We agree with plaintiff, however, that the court erred in granting those parts of the motion with respect to the significant limitation of use and 90/180-day categories of serious injury insofar as they relate to plaintiffs right shoulder injury, and we therefore modify the order accordingly. With respect to the significant limitation of use category, we conclude that defendant failed to meet her initial burden of establishing that plaintiff did not sustain a serious injury under that category. Although defendant submitted reports from physicians discussing the range of motion of plaintiffs right shoulder, those reports fail to compare plaintiffs range of motion to what would be considered normal. Thus, those reports are “insufficient to establish that [any] decreased range of motion in the plaintiffs right [shoulder] was so mild, minor[ ] or slight as to be considered insignifi*1450cant within the meaning of [Insurance Law § 5102 (d)]” (Diorio v Butler, 69 AD3d 787, 787-788 [2010]; see McCarthy v Gagne, 61 AD3d 942 [2009]; cf. Roll v Gavitt, 77 AD3d 1412 [2010]). Indeed, defendant submitted evidence that, following the motor vehicle accident, plaintiff underwent surgery for a rotator cuff tear to her right shoulder and that, although plaintiff had preexisting injuries to her right shoulder, the accident may have exacerbated those preexisting injuries.

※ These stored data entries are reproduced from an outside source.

Lemma envelope_runs al uninit now p et c : uninit_ok uninit -> provenance_ok p ->
  bytes_ok (c_frame c) ->
  runs (build_envelope al uninit now p et c) (fun env => (forall a, al a = true) -> env <> None).
Proof.
  intros Hu Hp Hc. eapply runs_mono; [by apply envelope_built|]. intros env He Ha.
  by destruct (built_some _ _ _ Ha He) as (x & -> & _).
Qed.

Lemma txn_all_ok al map role q r m : (forall a, al a = true) ->
  build_txn inet_ntop al map role q r m <> None.
Proof. intros Ha. unfold build_txn, dup_field. by rewrite !Ha. Qed.

Lemma verdict_runs cfg e q r primary m : provenance_ok (cfg_provenance cfg) ->
  uninit_ok (en_uninit e) -> bytes_ok (c_frame primary) ->
  runs (emit_verdict inet_ntop pack get_packed_size cfg e q r primary m)
    (fun v => sendable v /\ ((forall a, en_alloc e a = true) -> v <> NoMemory)).
Proof.
  intros Hp Hu Hf. unfold emit_verdict. destruct (_ =? 0); [by simpl|].
  destruct (build_txn _ _ _ _ _ _ _) as [txn|] eqn:Et;
    [|split; [done|]; intros Ha; by destruct (txn_all_ok _ _ _ _ _ _ Ha Et)].
  apply runs_bind. eapply runs_mono; [by apply envelope_runs|]. intros [env|] He;
    [|split; [done|]; intros Ha; by destruct (He Ha)].
  destruct (en_alloc e A_event) eqn:Ea; cbn [negb]; [|split; [done|]; intros Ha; congruence].
  eapply runs_mono; [apply encode_runs|]. by intros v [? ?].
Qed.

(** ** The effect on the counters *)

(** Items announced as emitted that are neither queued, nor taken by the
    consumer, nor counted as dropped. *)
Definition missing s : Z :=
  s_stats s dns_transactions_emitted_total - s_stats s formatter_queue_drop_total -
  (zlen (fifo_items (s_out s)) + zlen (s_popped s)).

(** [f] frames were counted and [n] transactions decided between [s] and [s'];
    under [mem] no allocation failed. *)
Record effect (mem : Prop) (f n : Z) s s' : Prop := {
  ef_frames : total frame_stats (s_stats s') = u64 (total frame_stats (s_stats s) + f);
  ef_outcomes : exists k, 0 <= k <= n /\ (mem -> k = 0) /\
    total outcome_stats (s_stats s') = u64 (total outcome_stats (s_stats s) + (n - k));
  ef_roles : u64 (total role_stats (s_stats s') - s_stats s' dns_transactions_emitted_total) =
    u64 (total role_stats (s_stats s) - s_stats s dns_transactions_emitted_total);
  ef_queue : u64 (missing s') = u64 (missing s);
  ef_synced : Forall (fun '(c, f) => u64 (s_stats s' c - f (s_synced s')) =
    u64 (s_stats s c - f (s_synced s))) synced_stats
}.

Lemma effect_refl mem s : effect mem 0 0 s s.
Proof.
  split; try done.
  - by rewrite Z.add_0_r, total_u64.
  - exists 0. split; [lia|]. split; [done|]. by rewrite Z.add_0_r, total_u64.
  - by repeat constructor.
Qed.

Lemma effect_trans mem f n f' n' s1 s2 s3 : effect mem f n s1 s2 -> effect mem f' n' s2 s3 ->
  effect mem (f + f') (n + n') s1 s3.
Proof.
  intros [Hf1 (k1 & Hk1 & Hm1 & Ho1) Hr1 Hq1 Hs1] [Hf2 (k2 & Hk2 & Hm2 & Ho2) Hr2 Hq2 Hs2].
  split; [rewrite Hf2, Hf1, u64_add; f_equal; lia| |congruence|congruence|].
  - exists (k1 + k2). split; [lia|]. split; [intros Hm; rewrite Hm1, Hm2 by done; lia|].
    rewrite Ho2, Ho1, u64_add. f_equal. lia.
  - apply Forall_forall. intros [c g] Hin. rewrite Forall_forall in Hs1, Hs2.
    specialize (Hs1 _ Hin). specialize (Hs2 _ Hin). simpl in *. congruence.
Qed.

Definition core s := (s_cfg s, s_leg s, s_correlator s, s_processed s).

Lemma effect_count mem c s :
  c ∈ [dns_sampled_out_total; events_oversize_dropped_total; protobuf_encode_failure_total] ->
  effect mem 0 1 s (count_stat c s).
Proof.
  intros Hc. assert (c ∉ frame_stats /\ c ∉ role_stats /\ hits c outcome_stats = 1 /\
    c <> dns_transactions_emitted_total /\ c <> formatter_queue_drop_total /\
    Forall (fun '(c', _) => c' <> c) synced_stats) as (Hf & Hr & Ho & Hn & Hd & Hs).
  { repeat (apply elem_of_cons in Hc as [->|Hc]); [..|by apply not_elem_of_nil in Hc];
      (split_and!; [notin|notin|done|done|done|by repeat constructor]). }
  split; unfold count_stat, missing; cbn [set_stats s_stats s_out s_popped s_synced].
  - rewrite Z.add_0_r, total_u64. by apply total_store.
  - exists 0. split; [lia|]. split; [done|]. unfold stat_inc. rewrite total_add, Ho. f_equal.
  - unfold stat_inc, stat_add. by rewrite total_store, stat_store_ne.
  - unfold stat_inc, stat_add. by rewrite !stat_store_ne.
  - eapply list.Forall_impl; [exact Hs|]. intros [c' f] Hne. unfold stat_inc, stat_add.
    by rewrite stat_store_ne.
Qed.

Lemma role_counter_hits role : hits (role_counter role) role_stats = 1 /\
  role_counter role ∉ frame_stats /\ role_counter role ∉ outcome_stats /\
  role_counter role <> dns_transactions_emitted_total /\
  role_counter role <> formatter_queue_drop_total /\
  Forall (fun '(c, _) => c <> role_counter role) synced_stats.
Proof. destruct role; (split_and!; [done|notin|notin|done|done|by repeat constructor]). Qed.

Finally, with respect to the 90/180-day category, we conclude that defendant failed to meet her initial burden of establishing that plaintiff was able to perform substantially all of the material acts that constituted her usual and customary daily activities during no less than 90 days of the 180 days following the accident (see Insurance Law § 5102 [d]). “To qualify as a serious injury under the 90/180[-day] category, there must be objective evidence of a medically determined injury or impairment of a non-permanent nature . . .[,] as well as evidence that plaintiffs activities were curtailed to a great extent” (Zeigler v Ramadhan, 5 AD3d 1080, 1081 [2004] [internal quotation marks omitted]). Defendant’s own submissions included objective medical evidence that plaintiff may have sustained an injury to her right shoulder that, at the very least, exacerbated a preexisting injury. Defendant also submitted evidence that plaintiff was confined to her bed for 21k months following the accident and was unable to perform daily grooming activities, to do simple chores or to play with her children for three to four months following the accident.
Inasmuch as defendant failed to meet her initial burden of establishing that plaintiff did not sustain a serious injury relating to her right shoulder that was causally related to the accident under those two categories of serious injury, the burden never shifted to plaintiff to raise a triable issue of fact (see generally Alvarez v Prospect Hosp., 68 NY2d 320, 324 [1986]). Present—Scudder, P.J., Smith, Peradotto, Lindley and Green, JJ.